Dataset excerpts
----

Lemma send_request_ops e host key body :
  let '(r, ops) := send_request e host key body in
  foldl sock_step (Some true) ops = Some false /\
  written ops `prefix_of` report_request host key body /\
  (forall code, r = Answered code -> written ops = report_request host key body).
Proof.
  unfold send_request. set (req := report_request host key body).
  destruct (Nat.leb_spec 2048 (length req)).
  { split_and!; [done|apply prefix_nil|done]. }
  pose proof (send_loop_ops (re_writes e) req 0 ltac:(lia)) as Hs.
  destruct (send_loop (re_writes e) req 0) as [r ops].
  destruct Hs as (Hf & n & Hn & Hw & Hr). rewrite drop_0 in Hw.
  assert (forall a : list sock_op, foldl sock_step (Some true) (ops ++ [SockClose])
    = Some false /\ written (ops ++ [SockClose]) `prefix_of` req) as Hgen.
  { intros _. rewrite foldl_app, Hf, written_app, Hw. split; [done|].
    change (written [SockClose]) with (@nil Z). rewrite app_nil_r.
    exists (drop n req). by rewrite take_drop. }
  destruct (Hgen []) as [Hg1 Hg2].
  destruct r as [sent|]; [|split_and!; done].
  destruct (Nat.eqb_spec sent (length req)) as [->|]; cbn [negb]; [|split_and!; done].
  split_and!; [done|done|]. intros _ _.
  rewrite written_app, Hw. change (written [SockClose]) with (@nil Z).
  rewrite app_nil_r. destruct Hr as [|Hr]; [done|]. apply (inj Some) in Hr. apply take_ge. lia.
Qed.

(** Every way a report ends. *)
Lemma report_cases e ty d r ops :
  ac_report e ty d = (r, ops) ->
  foldl sock_step (Some false) ops = Some false /\
  (written ops = [] /\ (forall code, r <> Answered code) \/
   exists dest key, ac_report_parse_url (default [] (re_url e)) = inr dest /\
     re_key e = Some key /\ ac_header_value_safe (Some (d_host dest)) = true /\
     ac_header_value_safe (Some key) = true /\
     let body := report_body (ac_report_client_id (re_machine_id e) (re_hostname e) 128)
                   ty d (re_now e) in
     written ops `prefix_of` report_request (d_host dest) key body /\
     (forall code, r = Answered code ->
        written ops = report_request (d_host dest) key body)).
Proof.
  unfold ac_report. intros Hr.
  destruct (negb (nonempty (re_url e)) || negb (nonempty (re_key e))) eqn:Hcfg.
  { simplify_eq. split; [done|]. by left. }
  destruct (ac_report_parse_url _) as [err|dest] eqn:Hp.
  { simplify_eq. split; [done|]. by left. }
  destruct (negb _ || negb (ac_header_value_safe (re_key e))) eqn:Hsafe.
  { simplify_eq. split; [done|]. by left. }
  set (body := report_body _ _ _ _) in *.
  destruct (Nat.leb_spec 1024 (length body)).
  { simplify_eq. split; [done|]. by left. }
  set (addrs := if d_is_unix dest then _ else _) in *.
  pose proof (connect_any_ops addrs) as Hc.
  destruct (connect_any addrs) as [ok cops]. destruct Hc as [Hco Hcw].
  destruct ok; [|simplify_eq; split; [done|]; by left].
  destruct (re_key e) as [key|] eqn:Hk;
    [|cbn [nonempty negb] in Hcfg; by rewrite orb_true_r in Hcfg].
  apply orb_false_iff in Hsafe as [Hs1%negb_false_iff Hs2%negb_false_iff].
  pose proof (send_request_ops e (d_host dest) key body) as Hsend.
  change (default [] (Some key)) with key in Hr.
  destruct (send_request e (d_host dest) key body) as [r' sops].
  destruct Hsend as (Hf & Hpre & Hall). simplify_eq.
  rewrite foldl_app, Hco, Hf, written_app, Hcw. split; [done|]. right.
  exists dest, key. split_and!; done.
Qed.

(** ** Properties *)

(** escaping for JSON.  For any byte string (a process name or path under
    an attacker's control included) and any buffer, the escaped text fits the
    buffer, a JSON reader started after the opening quote stops exactly at
    the closing quote the daemon writes, and it reads back a prefix of the
    input; the prefix is the whole input unless fewer than eight bytes of the
    buffer were left. *)
Theorem json_escape_faithful inp outsz rest :
  Forall is_byte inp -> (0 < outsz)%nat ->
  exists k, (k <= length inp)%nat /\
    json_string (ac_json_escape inp outsz ++ quote :: rest) = Some (take k inp, rest) /\
    (length (ac_json_escape inp outsz) < outsz)%nat /\
    (k = length inp \/ outsz <= length (ac_json_escape inp outsz) + 7)%nat.
Proof. apply json_escape_read. Qed.

(** a report that got an answer sent exactly one well-formed request:
    its head has the six intended lines and no others, whatever the host and
    the key are, its Content-Length is the length of the body, and the body
    is a JSON object with exactly the four intended members carrying prefixes
    of the client id, the event type and the detail. *)
Theorem report_sends_one_request e ty d code ops :
  opt_bytes (re_machine_id e) -> Forall is_byte ty -> Forall is_byte d ->
  - 2 ^ 63 <= re_now e < 2 ^ 63 ->
  ac_report e ty d = (Answered code, ops) ->
  exists host key body cid i j k,
    re_key e = Some key /\
    http_head [] (written ops) =
      Some ([lit "POST /report HTTP/1.1"; lit "Host: " ++ host;
             lit "Authorization: Bearer " ++ key;
             lit "Content-Type: application/json";
             lit "Content-Length: " ++ fmt_u (Z.of_nat (length body));
             lit "Connection: close"], body) /\
    json_object body =
      Some [(lit "client_id", JStr (take i cid)); (lit "event_type", JStr (take j ty));
            (lit "detail", JStr (take k d)); (lit "ts", JNum (re_now e))].
Proof.
  intros Hm Ht Hd Hn [_ Hc]%report_cases.
  destruct Hc as [[_ Hno]|(dest & key & _ & Hk & Hh & Hks & _ & Hw)]; [by destruct (Hno code)|].
  rewrite (Hw code eq_refl).
  set (cid := ac_report_client_id _ _ _). set (body := report_body _ _ _ _).
  destruct (body_parses cid ty d (re_now e) (client_id_bytes _ _ Hm) Ht Hd Hn)
    as (i & j & k & Hjson & _).
  exists (d_host dest), key, body, cid, i, j, k. split_and!; [done| |done].
  by apply request_framed.
Qed.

----

__Work request__. Each line of the entries above that includes "detail" counts once; state how many such lines there are, with the number as the only answer.

__Exercise answer__. 2